Lemma extract_masked_spectrum_run (h0 : Heap) (s : NDDataRef) (d0 : array3 double) :
  h0 !! ref_data s = Some d0 ->
  shape3 (ref_mask s) = shape3 d0 ->
  (0 < snd (shape3 d0))%nat ->
  let new := mkArray3 (shape3 d0)
               (fun i j k => if item3 (ref_mask s) i j k then NaN
                             else item3 d0 i j k) in
  let cnt := reduce_01 count_true (map3d negb (np_isnan new)) in
  extract_masked_spectrum s h0
  = Some (mkCell s (mkView (ref_data s) (swapaxes_1_0 (ref_mask s)))
                 (ref_data s) cnt
                 (zip_with fmul (reduce_01 nansum new)
                    (map (fun c => fdiv (Fin (Qnat (max_list cnt))) (Fin (Qnat c)))
                         cnt)),
          <[ref_data s := new]> h0).
Proof.
  intros Hd0 Hsh Hn2 new cnt.
  unfold extract_masked_spectrum, bind, load, store, raise_or, ret.
  rewrite Hd0. unfold setitem_where. rewrite Hsh, same_shape_refl.
  cbv beta iota. rewrite Hd0. cbv beta iota. rewrite lookup_insert_eq.
  cbv beta iota. rewrite lookup_insert_eq. cbv beta iota. fold new. fold cnt.
  assert (Hc : np_max_nat cnt = Some (max_list cnt)).
  { pose proof (length_reduce_01 count_true (map3d negb (np_isnan new))) as Hlen.
    fold cnt in Hlen. simpl in Hlen.
    destruct cnt; [simpl in Hlen; lia | reflexivity]. }
  rewrite Hc. reflexivity.
Qed.

Section SpectrumCellProperties.

Variable h : Heap.
Variable ss : NDDataRef.
Variable dq : DQArray.
Variable d : array3 double.
Hypothesis Hd : h !! ref_data ss = Some d.
Hypothesis Hdq : shape3 (dq_data dq) = shape3 d.
Hypothesis Hdqm : shape3 (dq_mask dq) = shape3 d.

(** The combined mask, item by item. *)
Local Abbreviation combined :=
  (mkArray3 (shape3 (dq_data dq))
     (fun i j k =>
        item3 (bitfield_to_boolean_mask (astype_int (dq_data dq))) i j k
        || item3 (dq_mask dq) i j k
        || item3 (np_isnan d) i j k)).

Lemma combine_masks_run :
  combine_masks ss dq h = Some (mkNDRef (ref_data ss) combined, h).
Proof using Hd Hdq Hdqm.
  unfold combine_masks, bind, load, raise_or, ret. rewrite Hd.
  unfold np_or, astype_int. simpl. rewrite Hdqm, <- Hdq, same_shape_refl. simpl.
  rewrite same_shape_refl. reflexivity.
Qed.

(** ** C4 *)

(** C4. The mask the cell assigns to the sub-cube is, item by item, the
    logical OR of the mask derived from the data-quality bit field, the
    mask the subset already had and the NaN test of the data; the step
    leaves the heap as it was, so the data buffer of the sub-cube (every
    item of it) is the one it was before, and the sub-cube still refers
    to it. *)
Theorem combine_masks_changes_only_mask :
  exists ss',
    combine_masks ss dq h = Some (ss', h) /\
    ref_data ss' = ref_data ss /\
    h !! ref_data ss' = Some d /\
    shape3 (ref_mask ss') = shape3 d /\
    forall i j k,
      item3 (ref_mask ss') i j k
      = item3 (bitfield_to_boolean_mask (astype_int (dq_data dq))) i j k
        || item3 (dq_mask dq) i j k
        || item3 (np_isnan d) i j k.
Proof using Hd Hdq Hdqm.
  eexists. split; [apply combine_masks_run|]. simpl.
  split; [reflexivity|]. split; [exact Hd|]. split; [exact Hdq|].
  intros i j k. reflexivity.
Qed.

(** ** C10 *)

(** C10. On a sub-cube with at least one wavelength slice the cell
    returns, and for every slice the reported flux is the sum of the
    fluxes of the valid spaxels (those the combined mask leaves unmasked)
    times [count_max / count], where [count] is the number of valid
    spaxels of the slice and [count_max] the largest such number over all
    slices; with at least one valid spaxel this is the mean over the
    valid spaxels times [count_max], and with none it is NaN. *)
Theorem masked_spectrum_flux_scales_mean :
  (0 < snd (shape3 d))%nat ->
  exists cell h' count_max,
    spectrum_cell ss dq h = Some (cell, h') /\
    (forall i j k,
       item3 (ref_mask (source_spectrum cell)) i j k
       = item3 (bitfield_to_boolean_mask (astype_int (dq_data dq))) i j k
         || item3 (dq_mask dq) i j k
         || item3 (np_isnan d) i j k) /\
    length (masked_spectrum_flux cell) = snd (shape3 d) /\
    np_max_nat (count cell) = Some count_max /\
    forall k, (k < snd (shape3 d))%nat ->
      let valid := valid_fluxes (ref_mask (source_spectrum cell)) d k in
      count cell !! k = Some (length valid) /\
      exists v,
        masked_spectrum_flux cell !! k = Some v /\
        feq v (fmul (fsum valid)
                    (fdiv (Fin (Qnat count_max)) (Fin (Qnat (length valid))))) /\
        ((0 < length valid)%nat ->
           feq v (fmul (fdiv (fsum valid) (Fin (Qnat (length valid))))
                       (Fin (Qnat count_max)))) /\
        (length valid = 0%nat -> v = NaN).
Proof using Hd Hdq Hdqm.
  intros Hn2. unfold spectrum_cell, bind. rewrite combine_masks_run.
  cbv beta iota.
  match goal with
  | |- context [extract_masked_spectrum ?s h] =>
      rewrite (extract_masked_spectrum_run h s d Hd Hdq Hn2)
  end.
  cbv zeta. set (m := mkArray3 (shape3 (dq_data dq)) _).
  set (new := mkArray3 (shape3 d) _).
  set (cnt := reduce_01 count_true (map3d negb (np_isnan new))).
  assert (Hlen : length cnt = snd (shape3 d)).
  { subst cnt. rewrite length_reduce_01. reflexivity. }
  assert (Hnan : forall p : nat * nat, forall k,
            isnan (item3 d (fst p) (snd p) k) = true ->
            item3 m (fst p) (snd p) k = true).
  { intros p k Hp. subst m. simpl. rewrite Hp. apply orb_true_r. }
  assert (Hcnt : forall k, (k < snd (shape3 d))%nat ->
            cnt !! k = Some (length (valid_fluxes m d k))).
  { intros k Hk. subst cnt. rewrite lookup_reduce_01 by exact Hk. f_equal.
    unfold valid_fluxes. rewrite !plane_positions. simpl.
    apply (count_filled (fun p => item3 m (fst p) (snd p) k)
                        (fun p => item3 d (fst p) (snd p) k)).
    intros p. apply Hnan. }
  clearbody cnt.
  assert (Hmx : np_max_nat cnt = Some (max_list cnt)).
  { destruct cnt; [simpl in Hlen; lia | reflexivity]. }
  eexists _, _, (max_list cnt). split; [reflexivity|]. simpl.
  split; [intros i j k; reflexivity|].
  split.
  { rewrite length_zip_with, length_reduce_01, length_map, Hlen. simpl. lia. }
  split; [exact Hmx|].
  intros k Hk. cbv zeta. split; [apply Hcnt; exact Hk|].
  rewrite lookup_zip_with, lookup_reduce_01 by exact Hk. simpl.
  rewrite list_lookup_fmap, (Hcnt k Hk). simpl.
  eexists. split; [reflexivity|].
  assert (Hsum : feq (nansum (plane new k)) (fsum (valid_fluxes m d k))).
  { unfold valid_fluxes. rewrite !plane_positions. simpl.
    apply (nansum_filled (fun p => item3 m (fst p) (snd p) k)
                         (fun p => item3 d (fst p) (snd p) k)).
    intros p. apply Hnan. }
  split; [apply fmul_feq_l; exact Hsum|].
  split.
  - intros Hpos. eapply feq_trans; [apply fmul_feq_l; exact Hsum|].
    apply scaled_sum_is_scaled_mean. exact Hpos.
  - intros H0. rewrite H0.
    destruct (nansum_all_masked (fun p => item3 m (fst p) (snd p) k)
                                (fun p => item3 d (fst p) (snd p) k)
                                (positions (shape3 d))) as (q & Hq & Hq0).
    + apply length_zero_iff_nil. rewrite <- H0. unfold valid_fluxes.
      rewrite plane_positions. reflexivity.
    + assert (Hnew : nansum (plane new k) = Fin q).
      { rewrite plane_positions. exact Hq. }
      rewrite Hnew. apply zero_times_ratio_is_nan. exact Hq0.
Qed.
══════════════════════════════
## ACTIVITY
From the entries above, pull out each line that includes "NDDataRef".

## REPLY
Lemma extract_masked_spectrum_run (h0 : Heap) (s : NDDataRef) (d0 : array3 double) :
Variable ss : NDDataRef.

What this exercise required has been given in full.